Revocation Pane

Getting there

The options are:

Search order to use for revocation

Determines which sources are used to check for certificate revocation and the order in which these checks occur.

Note: If you select "None" and no other options are selected, no revocation checking occurs. If you select "None" along with other options, PKI Services Manager attempts to determine the revocation status using all selected options higher in the search order list. If the certificate revocation status is still unknown after these checks, authentication is allowed.

CRL servers

Lists servers from which PKI Services Manager can retrieve CRLs. To add a server to the list, select "CRL servers" under Search order to use for revocation, and click Add. You can specify either an HTTP or an LDAP server.

OCSP responder URIs

Lists OCSP responders to use for checking the certificate revocation status. To add a URI, select "OCSP responders" under Search order to use for revocation, and click Add.

OCSP certificates

Lists certificates that can be used to sign the OCSP response.
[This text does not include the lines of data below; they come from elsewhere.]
(** * production_planner.py: the reservation and requirement engine

    A shallow embedding of class [ProductionPlanner]
    (src/production_planner.py) and the properties its specification
    states about it.

    - Quantities are Python floats: binary64, Rocq's primitive [float];
      a numeric cell is the float of its value.
    - Python dictionaries keyed by strings whose iteration order does not
      influence a computed value ([stock_data], [reserved_materials], the
      dictionaries of a requirement report, a DataFrame row, an order
      snapshot) are [gmap string _]; [selected_orders], whose key order
      drives the order of the float additions, is an insertion-ordered
      association list.
    - The two sheets are what [pd.read_excel] returned, the orders sheet
      with its column of order numbers; the ledger file
      [reservations.json] is the document it holds ([json.dump] followed
      by [json.load] gives the document back), or no file, or a file
      [json.load] cannot parse. Whether a write of the file works is an
      input of the operation that writes.
    - Python built-ins the code calls ([str] and [float] on cell values,
      [datetime.isoformat], [datetime.fromisoformat]) are the fields of
      the class [PyLib].
    - A Python [str] is held as its UTF-8 encoding; whitespace is what
      [str.isspace] holds for, in that encoding (module [PyStr]). *)

From Stdlib Require Import Floats ZArith Ascii String List.
From Stdlib Require Import DecimalString DecimalN.
From stdpp Require Import gmap strings list fin_maps.

Open Scope string_scope.

(** ** Binary64 facts used by the ledger arithmetic *)

Module F64.

Definition zero : float := 0%float.

(** Python's [max(0, x)]: [max] keeps its first argument unless a later
    one is strictly greater. *)
Definition max0 (x : float) : float :=
  if (zero <? x)%float then x else zero.

(** The sign bit is clear, or the value is NaN. *)
Definition sf_unsigned (x : spec_float) : bool :=
  match x with
  | S754_zero s | S754_infinity s | S754_finite s _ _ => negb s
  | S754_nan => true
  end.

Definition unsigned (x : float) : bool := sf_unsigned (Prim2SF x).

End F64.

(** ** Python strings: [str.strip()] and [str.split()] *)

Module PyStr.

(** A Python [str] is held as its UTF-8 encoding, one [ascii] a byte.
    The characters [str.isspace] holds for, which [strip] and [split] go
    by, in that encoding: U+0009..U+000D, U+001C..U+0020, U+0085, U+00A0,
    U+1680, U+2000..U+200A, U+2028, U+2029, U+202F, U+205F and U+3000. *)
Definition WHITESPACE : list (list ascii) :=
  (map (fun c => [c])
       ["009"; "010"; "011"; "012"; "013";
        "028"; "029"; "030"; "031"; "032"]
   ++ [["194"; "133"]; ["194"; "160"]; ["225"; "154"; "128"]]
   ++ map (fun c => ["226"; "128"; c])
          ["128"; "129"; "130"; "131"; "132"; "133"; "134"; "135"; "136";
           "137"; "138"; "168"; "169"; "175"]
   ++ [["226"; "129"; "159"]; ["227"; "128"; "128"]])%char%list.

Definition is_space (w : list ascii) : bool := bool_decide (w ∈ WHITESPACE).

(** A character as far as whitespace goes: a whitespace character, or
    one byte of another character. *)
Inductive char :=
  | Space (w : list ascii)
  | Other (c : ascii).

(** The characters of a [str]. *)
Fixpoint chars (l : list ascii) : list char :=
  match l with
  | [] => []
  | c :: l1 =>
      if is_space [c] then Space [c] :: chars l1
      else
        match l1 with
        | d :: l2 =>
            if is_space [c; d] then Space [c; d] :: chars l2
            else
              match l2 with
              | e :: l3 =>
                  if is_space [c; d; e] then Space [c; d; e] :: chars l3
                  else Other c :: chars l1
              | [] => Other c :: chars l1
              end
        | [] => Other c :: chars l1
        end
  end.

Definition bytes (x : char) : list ascii :=
  match x with Space w => w | Other c => [c] end.

(** The [str] of a list of characters. *)
Definition encode (xs : list char) : list ascii := flat_map bytes xs.

Definition space (x : char) : bool :=
  match x with Space _ => true | Other _ => false end.

Fixpoint lstrip_chars (l : list char) : list char :=
  match l with
  | x :: l' => if space x then lstrip_chars l' else l
  | [] => []
  end.

Definition strip_chars (l : list char) : list char :=
  rev (lstrip_chars (rev (lstrip_chars l))).

(** The characters of a string, and the string of a list of
    characters. *)
Definition text (s : string) : list char := chars (list_ascii_of_string s).

Definition of_text (xs : list char) : string :=
  string_of_list_ascii (encode xs).

(** [s.strip()] *)
Definition strip (s : string) : string := of_text (strip_chars (text s)).

(** [cur] is the token being read, reversed. *)
Fixpoint split_chars (cur l : list char) : list (list char) :=
  match l with
  | [] => match cur with [] => [] | _ => [rev cur] end
  | x :: l' =>
      if space x
      then match cur with
           | [] => split_chars [] l'
           | _ => rev cur :: split_chars [] l'
           end
      else split_chars (x :: cur) l'
  end.

(** [s.split()]: the maximal runs of non-whitespace characters. *)
Definition split (s : string) : list string :=
  map of_text (split_chars [] (text s)).

(** The first character of a text, and the rest of the text. *)
Definition first_char (l : list ascii) : option (char * list ascii) :=
  match l with
  | [] => None
  | c :: l1 =>
      if is_space [c] then Some (Space [c], l1)
      else
        match l1 with
        | d :: l2 =>
            if is_space [c; d] then Some (Space [c; d], l2)
            else
              match l2 with
              | e :: l3 =>
                  if is_space [c; d; e] then Some (Space [c; d; e], l3)
                  else Some (Other c, l1)
              | [] => Some (Other c, l1)
              end
        | [] => Some (Other c, l1)
        end
  end.

(** The characters are those [chars] reads from their text. *)
Fixpoint canonical (xs : list char) : Prop :=
  match xs with
  | [] => True
  | x :: xs' =>
      first_char (bytes x ++ encode xs') = Some (x, encode xs')
      /\ canonical xs'
  end.

(** *** Trimming and tokens, said without the scans *)

Definition spaces (l : list char) : Prop := Forall (fun x => space x = true) l.

Definition spaceless (l : list char) : Prop :=
  Forall (fun x => space x = false) l.

(** Nothing, or whitespace, is next to a run on the side of [x]. *)
Definition boundary (x : option char) : Prop :=
  forall y, x = Some y -> space y = true.

(** Whitespace is not at the end of a text on the side of [x]. *)
Definition inner (x : option char) : Prop :=
  forall y, x = Some y -> space y = false.

(** [mid] is [l] without the whitespace it starts and ends with. *)
Definition trimmed (l mid : list char) : Prop :=
  exists lead trail,
    l = (lead ++ mid ++ trail)%list /\ spaces lead /\ spaces trail /\
    inner (head mid) /\ inner (last mid).

(** [run] is one of the whitespace-separated tokens of [l]: a run of
    characters that are no whitespace, not empty, with whitespace or
    nothing before it and after it. *)
Definition token_of (l run : list char) : Prop :=
  run <> [] /\ spaceless run /\
  exists before after,
    l = (before ++ run ++ after)%list /\
    boundary (last before) /\ boundary (head after).

End PyStr.

(** ** Python built-ins the planner calls *)

(** What the code takes from Python itself: [str(x)] of a float and of a
    [datetime], [float(s)] of a string ([None] where Python raises
    [ValueError]), [datetime.isoformat] and [datetime.fromisoformat]
    ([None] where Python raises [ValueError]). *)
Class PyLib := {
  datetime : Type;
  str_of_float : float -> string;
  str_of_datetime : datetime -> string;
  float_of_text : string -> option float;
  isoformat : datetime -> string;
  fromisoformat : string -> option datetime;
}.

(** [fromisoformat] is documented as the inverse of [isoformat], and it
    rejects the empty string. *)
Class PyLibLaws (py : PyLib) : Prop := {
  fromisoformat_isoformat : forall d, fromisoformat (isoformat d) = Some d;
  fromisoformat_empty : fromisoformat "" = None;
}.

(** Column labels and dictionary keys of the source. *)
Definition ORDERS_NUMBER : string := "Номер заказа".
Definition MATERIAL : string := "Материал".
Definition ON_HAND : string := "На складе".
Definition SHIPMENT_DATE : string := "Дата отгрузки".
Definition NO_ORDERS_SELECTED : string := "Не выбраны заказы".

Inductive exn := KeyError | ValueError | TypeError.

(** The messages the code prints. *)
Inductive event :=
  | EvSelected (n : nat)
  | EvSaved
  | EvSaveFailed
  | EvLoaded (n : nat)
  | EvLoadFailed
  | EvFileRemoved
  | EvRemoveFailed.

(** How the attempt to write [reservations.json] goes: it works, [open]
    raises, or the write raises after the file was truncated. *)
Inductive io_outcome := IoOk | IoOpenFails | IoWriteFails.

(** *** Insertion-ordered dictionaries *)

Fixpoint dict_set {A} (k : string) (v : A) (d : list (string * A))
  : list (string * A) :=
  match d with
  | [] => [(k, v)]
  | (k', v') :: d' =>
      if decide (k' = k) then (k, v) :: d' else (k', v') :: dict_set k v d'
  end.

Fixpoint dict_get {A} (k : string) (d : list (string * A)) : option A :=
  match d with
  | [] => None
  | (k', v') :: d' => if decide (k' = k) then Some v' else dict_get k d'
  end.

Definition dict_keys {A} (d : list (string * A)) : list string := map fst d.

Section Planner.
Context {py : PyLib}.

(** ** Values, sheets and the planner object *)

(** A spreadsheet cell or a field of an order snapshot. A blank cell is
    the float NaN, as pandas reads it. *)
Inductive value :=
  | VNone
  | VNum (f : float)
  | VText (s : string)
  | VDate (d : datetime).

(** [pd.notna(x)] *)
Definition notna (x : value) : bool :=
  match x with
  | VNone => false
  | VNum f => negb (is_nan f)
  | VText _ | VDate _ => true
  end.

(** [str(x)] *)
Definition py_str (x : value) : string :=
  match x with
  | VNone => "None"
  | VNum f => str_of_float f
  | VText s => s
  | VDate d => str_of_datetime d
  end.

(** [float(x)] *)
Definition py_float (x : value) : exn + float :=
  match x with
  | VNum f => inr f
  | VText s =>
      match float_of_text s with Some f => inr f | None => inl ValueError end
  | VNone | VDate _ => inl TypeError
  end.

(** [x != 0] *)
Definition ne_zero (x : value) : bool :=
  match x with
  | VNum f => negb (f =? F64.zero)%float
  | VNone | VText _ | VDate _ => true
  end.

(** [bool(x)] *)
Definition truthy (x : value) : bool :=
  match x with
  | VNone => false
  | VNum f => negb (f =? F64.zero)%float
  | VText s => negb (String.eqb s "")
  | VDate _ => true
  end.

(** The sheet [Потребность материалов]: its column labels in order (by
    their [str]), and its rows; a row maps a label to the cell, a label
    it does not hold reads as a blank cell. *)
Record dataframe := {
  columns : list string;
  rows : list (gmap string value);
}.

Definition cell (row : gmap string value) (col : string) : value :=
  default (VNum nan) (row !! col).

(** [df[col].iloc[i]]; [i] is always a row position where the planner
    reads (lemma [all_materials_length] below). *)
Definition iloc (df : dataframe) (col : string) (i : nat) : value :=
  default (VNum nan) ((fun row => cell row col) <$> rows df !! i).

(** A row of the sheet [Заказы]: the cell of column [Номер заказа], which
    the sheet always has, and the other cells. *)
Record order_row := {
  order_number : value;
  order_fields : gmap string value;
}.

(** [row.to_dict()] *)
Definition to_dict (r : order_row) : gmap string value :=
  <[ORDERS_NUMBER := order_number r]> (order_fields r).

Record planner := {
  orders_df : list order_row;
  materials_df : dataframe;
  stock_data : gmap string float;
  reserved_materials : gmap string float;
  selected_orders : list (string * gmap string value);
}.

Definition set_selected_orders (p : planner) sel : planner :=
  {| orders_df := orders_df p; materials_df := materials_df p;
     stock_data := stock_data p; reserved_materials := reserved_materials p;
     selected_orders := sel |}.

Definition set_reserved_materials (p : planner) res : planner :=
  {| orders_df := orders_df p; materials_df := materials_df p;
     stock_data := stock_data p; reserved_materials := res;
     selected_orders := selected_orders p |}.

(** ** [load_data]: the stock index *)

(** [float(stock)] with
    [stock = row['На складе'] if pd.notna(row['На складе']) else 0]. *)
Definition on_hand_float (row : gmap string value) : exn + float :=
  let stock :=
    if notna (cell row ON_HAND) then cell row ON_HAND else VNum F64.zero in
  py_float stock.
This is needed only if the OCSP response does not include the signer's certificate in its response.


Opens the Revocation Settings dialog box, which you can use to configure policy OIDs and settings that affect how strictly revocation checking is enforced.


  • Changes made on this pane are saved to the PKI Services Manager configuration file (pki_config).
  • Changes made on this pane do not take effect until you reload the settings (Server > Reload) or restart the server.